Récolte incertaine après une vendange 2021 noire
“Ce printemps, on a gelé à un jour près le même jour que l’année dernière, mais on était sur un cycle végétatif normal, la vigne n’avait pas débourré, il n’y a donc pas eu de casse”, relate le viticulteur. 2022 s’annonçait même comme un grand cru avec “une bonne pousse, de belles sorties de grappes, l’absence de maladies,...” Du moins jusque début août et le cocktail délétère sécheresse-canicule. “Ce qui a nous quand même sauvés, ce sont les 100 mm de pluie du
25 juin”, atteste l’agriculteur qui voit cette année encore tout l’intérêt d’une production diversifiée pour tamponner les effets des crises et aléas impactant à tour de rôle l’une ou l’autre de l’activité de la Ferme de la Vidalie. “Clairement ce qui nous a sauvés l’an dernier, ce sont les chèvres. Certes, cumuler trois productions c’est contraignant, on trait les chèvres 365 jours sur 365 et on transforme leur lait tous les jours notamment pour éviter un pic de lactation en mai, mais au final, les trois productions se complémentent et on ne crache pas dans la soupe.”
Chèvres, vins, vaches...
À quelques années de faire valoir ses droits à la retraite, Serge Broha confie qu’il ne regrettera pas cette astreinte liée à l’élevage caprin, mais lui et son épouse restent attachés au travail de la vigne, héritée des parents d’Isabelle et développée depuis. Des vins, rouges majoritairement, “légers, fruités, avec des notes de fruits rouges et de cassis”, dépeint le viticulteur qui invite les Cantaliens et voisins aveyronnais à redécouvrir une appellation à la réputation jadis peu flatteuse, “mais qui a beaucoup évolué”, fait-il valoir (lire par ailleurs). Le plus simple pour s’en assurer, est de venir déguster les vins de la famille Broha au caveau de la Vidalie ou lors de la prochaine fête des Palhas à Massiac où le couple tiendra un stand.

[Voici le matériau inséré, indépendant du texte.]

Lemma sending_bound c n k : sending c n k -> in_range 32 c /\ Z.of_nat n <= 2 ^ 31.
Proof.
  intros Hk. pose proof (sending_sent _ _ _ Hk) as Hs. split; [apply (wf_cum _ _ (sw_queue _ _ _ Hs))|].
  pose proof (sent_size _ _ _ Hs) as Hb. destruct Hk as [_ Hn]. by rewrite Hn in Hb.
Qed.

(** A chunk found [j] places after the first one: there are more than [j]. *)
Lemma sending_found c n k j : sending c n k -> 0 <= j < 2 ^ 32 - 1 ->
  is_Some (pq_chunk_map (co_inflight k) !! wrap 32 (c + 1 + j)) -> j < Z.of_nat n.
Proof.
  intros Hk Hj Hin. pose proof (sent_run _ _ _ (sending_sent _ _ _ Hk) j Hj Hin) as H.
  destruct Hk as [_ Hn]. by rewrite Hn in H.
Qed.

(** An update of a chunk that was found. *)
Lemma keeps_update_inflight R c n t p p' : data_len p' = data_len p -> pd_tsn p' = pd_tsn p ->
  triple (at_core (fun k => sending c n k /\ pq_get (co_inflight k) t = Some p)) (update_inflight t p')
    (fun _ => at_core (sending c n)) R.
Proof.
  intros Hl Ht. apply triple_modify. intros a [[[Ha Hc] Hn] Hp]. unfold pq_get in Hp.
  pose proof (sent_wf_update _ _ _ (cw_sent _ _ Ha) t p p' Hp Hl Ht) as Hs.
  split; [split; [|exact Hc]|].
  - by apply (core_wf_inflight (co_cum (core a)) _ (core a)).
  - cbn in *. by rewrite map_size_insert_Some by eauto.
Qed.

Lemma keeps_mark_missing c n htna max : forall fuel j, 0 <= j -> j <= Z.of_nat n < j + Z.of_nat fuel ->
  keeps (at_core (sending c n)) closes (mark_missing fuel htna max (wrap 32 (c + 1 + j))).
Proof.
  induction fuel as [|fuel IH]; intros j Hj Hn; [lia|]. cbn [mark_missing].
  destruct (sna32lt _ _); [|apply keeps_ret].
  apply (bind_core closes _ (fun k => pq_get (co_inflight k) (wrap 32 (c + 1 + j)))); [done|].
  intros [p|]; [|apply raise_closes; core_running].
  apply bind_frames; [frame|]. intros ab.
  intros a Ha. pose proof (sending_bound _ _ _ (proj1 Ha)) as [Hc Hb].
  assert (Hlt : j < Z.of_nat n).
  { destruct Ha as [Ha Hp]. apply (sending_found c n (core a)); [done|lia|eauto]. }
  revert a Ha. eapply triple_bind with (Q0 := fun _ => at_core (sending c n)).
  - destruct (negb _ && _ && _); cbn [st_when].
    + eapply triple_bind; [by apply keeps_update_inflight|]. intros u; cbn beta; keep.
    + eapply triple_core; [|apply keeps_ret]. by intros k [? _].
  - intros _. apply bind_arith. intros next ->. rewrite wrap32_add.
    replace (c + 1 + j + 1) with (c + 1 + (j + 1)) by lia. apply IH; lia.
Qed.

Lemma keeps_fast_retransmission c htna b :
  keeps (at_core (inv_cum c)) closes (process_fast_retransmission c htna b).
Proof.
  unfold process_fast_retransmission. apply bind_frames; [frame|]. intros fr.
  apply bind_keeps; [|intros; keep]. apply keeps_when. intros _.
  apply bind_keeps.
  { destruct fr; [|keep]. apply bind_keeps; [|intros; keep].
    intros a Ha. pose proof (pq_len_wf _ _ (sw_queue _ _ _ (cw_sent _ _ (proj1 Ha)))) as Hl.
    cbn in Hl. st_run. by rewrite Hl. }
  intros max. apply bind_arith. intros tsn ->.
  apply (bind_core closes _ (fun k => size (pq_chunk_map (co_inflight k)))); [done|]. intros n.
  replace (c + 1) with (c + 1 + 0) by lia.
  eapply triple_conseq; [apply (keeps_mark_missing c n htna max (S n) 0); lia|done|by intros ? ? [? _]|done].
Qed.

Lemma keeps_advance_past R c n : forall fuel i, (0 < fuel)%nat -> in_range 32 i ->
  dist 32 c i = 0 \/ Z.of_nat n + 1 < Z.of_nat fuel + dist 32 c i ->
  keeps (at_core (sending c n)) R (advance_past_abandoned fuel i).
Proof.
  induction fuel as [|fuel IH]; intros i Hf Hi Hd; [lia|]. cbn [advance_past_abandoned].
  apply (bind_core R _ (fun k => pq_get (co_inflight k) i)); [done|]. intros [p|];
    [|eapply triple_core; [|apply keeps_ret]; by intros k [? _]].
  intros a [Ha Hp]. pose proof (sending_bound _ _ _ Ha) as [Hc Hb].
  assert (Hdi : 0 < dist 32 c i <= Z.of_nat n).
  { destruct Ha as [Ha Hn]. pose proof (sending_sent c n _ (conj Ha Hn)) as Hs. rewrite <- Hn.
    apply (sw_contiguous _ _ _ Hs i). unfold pq_get in Hp. eauto. }
  assert (Ha' : at_core (sending c n) a) by exact Ha. clear Ha Hp. revert a Ha'.
  apply bind_frames; [frame|]. intros [|]; [|apply keeps_ret].
  apply bind_frames; [frame|]. intros _. apply bind_arith. intros next ->.
  assert (Hnext : dist 32 c (wrap 32 (i + 1)) = dist 32 c i + 1) by (clear -Hc Hi Hdi Hb; serial_arith).
  apply IH; [lia|apply wrap_range; lia|lia].
Qed.

Lemma keeps_try_advance R : keeps inv R try_advance_peer_ack_point.
Proof.
  unfold try_advance_peer_ack_point. apply (name_core R core_inv co_cum). intros c.
  apply (name_core R _ (fun k => size (pq_chunk_map (co_inflight k)))). intros n.
  eapply triple_bind with (Q0 := fun i => at_core (fun k => in_range 32 i /\ sending c n k)).
  { apply bind_frames; [frame|]. intros t a Ha. pose proof (tame_arith (E := Error) 32 (t + 1)) as Ht.
    unfold st_lift. destruct (arith 32 (t + 1)) eqn:Har; try done; [|by apply arith_not_Err in Har].
    split; [|exact Ha]. by eapply arith_Ok_range. }
  intros i. apply (bind_core R _ (fun k => size (pq_chunk_map (co_inflight k)))); [done|]. intros n'.
  eapply triple_bind with (Q0 := fun _ => at_core (sending c n)).
  - intros a [[Hi Ha] Hn']. assert (n' = n) as -> by (destruct Ha as [_ Hn]; congruence).
    pose proof (sending_bound _ _ _ Ha) as [Hc Hb]. pose proof (dist_range 32 c i ltac:(lia)).
    apply (keeps_advance_past R c n (S n) i); [lia|done|lia|done].
  - intros _. eapply triple_conseq; [apply (frames_modify _)| | |];
      [|by intros s [[H _] _]; exact H|by intros ? ?|done]. intros a. by case_match.
Qed.

Lemma keeps_cumulative_advanced c total : keeps (at_core (inv_cum c)) closes (on_cumulative_tsn_ack_point_advanced total).
Proof.
  unfold on_cumulative_tsn_ack_point_advanced.
  apply bind_keeps; [apply keeps_inflight_is_empty; by intros k [Hk _]; apply (sw_queue _ _ _ (cw_sent _ _ Hk))|].
  intros is_empty. keep.
Qed.
Lemma pop_pending_spec now : triple (at_core budget) (pop_pending_data_chunks_to_send now) (fun _ => inv) R.
Proof.
  assert (Hinv : forall k, budget k -> core_inv k) by (by intros k [? _]).
  unfold pop_pending_data_chunks_to_send. apply bind_frames; [frame|]. intros len.
  case_match; [eapply triple_core; [apply Hinv|keep]|].
  apply (bind_core R _ pending_count); [done|]. intros n.
  eapply triple_bind with (Q0 := fun _ => at_core budget).
  { eapply triple_core; [|apply pop_pending_loop_spec]. intros k [Hk Hn]. split; [done|lia]. }
  intros r; cbn beta zeta. destruct (fst r); [|eapply triple_core; [apply Hinv|keep]].
  apply bind_keeps; [apply keeps_inflight_is_empty; intros k [Hk _]; apply (sw_queue _ _ _ (cw_sent _ _ Hk))|].
  intros [|]; [|eapply triple_core; [apply Hinv|keep]].
  apply (bind_core R _ (fun k => peek (co_pending k))); [done|].
  intros [c|]; [|eapply triple_core; [by intros k [Hk%Hinv _]|keep]].
  apply (name_core R _ pending_count). intros m.
  eapply triple_bind with (Q0 := fun _ => at_core (gathering m)).
  - eapply triple_core; [|apply (move_pending_spec m)].
    intros k [[Hk Hp] Hm]. split; [|done]. split; [done|lia].
  - intros moved; cbn beta. apply (triple_core R _ core_inv); [|keep]. by intros k [[? _] _].
Qed.
End new_data.

(** * Bundling and marshalling *)
Section bundling.
Context {P : Profile} {C : Crc}.

Lemma tame_bundle_loop mtu l : forall cs n, tame (bundle_loop mtu l cs n) /\ forall e, bundle_loop mtu l cs n <> Err e.
Proof.
  induction l as [|c l IH]; intros cs n; cbn [bundle_loop]; [by destruct cs|].
  assert (Har : forall z (k : Z -> res Error (list (list ChunkPayloadData))),
    (forall x, tame (k x) /\ forall e, k x <> Err e) ->
    tame (arith 32 z ≫= k) /\ forall e, arith 32 z ≫= k <> Err e).
  { intros z k Hk. pose proof (tame_arith (E := Error) 32 z) as Ht.
    destruct (arith 32 z) as [x|e| |] eqn:Hz; cbn; [apply Hk|by apply arith_not_Err in Hz|done|done]. }
  cbv zeta. apply Har. intros total. case_match; repeat (apply Har; intros ?); [|apply IH].
  destruct (IH [c] x0) as [Ht He]. split; [by apply tame_bind|].
  intros e. specialize (He e). by destruct (bundle_loop _ _ _ _).
Qed.

Lemma frames_bundle l : frames (bundle_data_chunks_into_packets l).
Proof.
  unfold bundle_data_chunks_into_packets. apply frames_bind; [frame|]. intros mtu.
  apply frames_bind; [|intros; frame]. apply frames_lift; apply tame_bundle_loop.
Qed.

À déguster avec modération bien sûr.

(1) Taux d’éthanol du vin, lié au taux de sucre dans le raisin.
(2) Le vignoble de Vieillevie avait connu pareil épisode, de moindre ampleur cependant aux printemps 2017 et 2019. “Heureusement l’an dernier, on avait une année de stocks d’avance, on n’a pas été en rupture”, précise Serge Broha.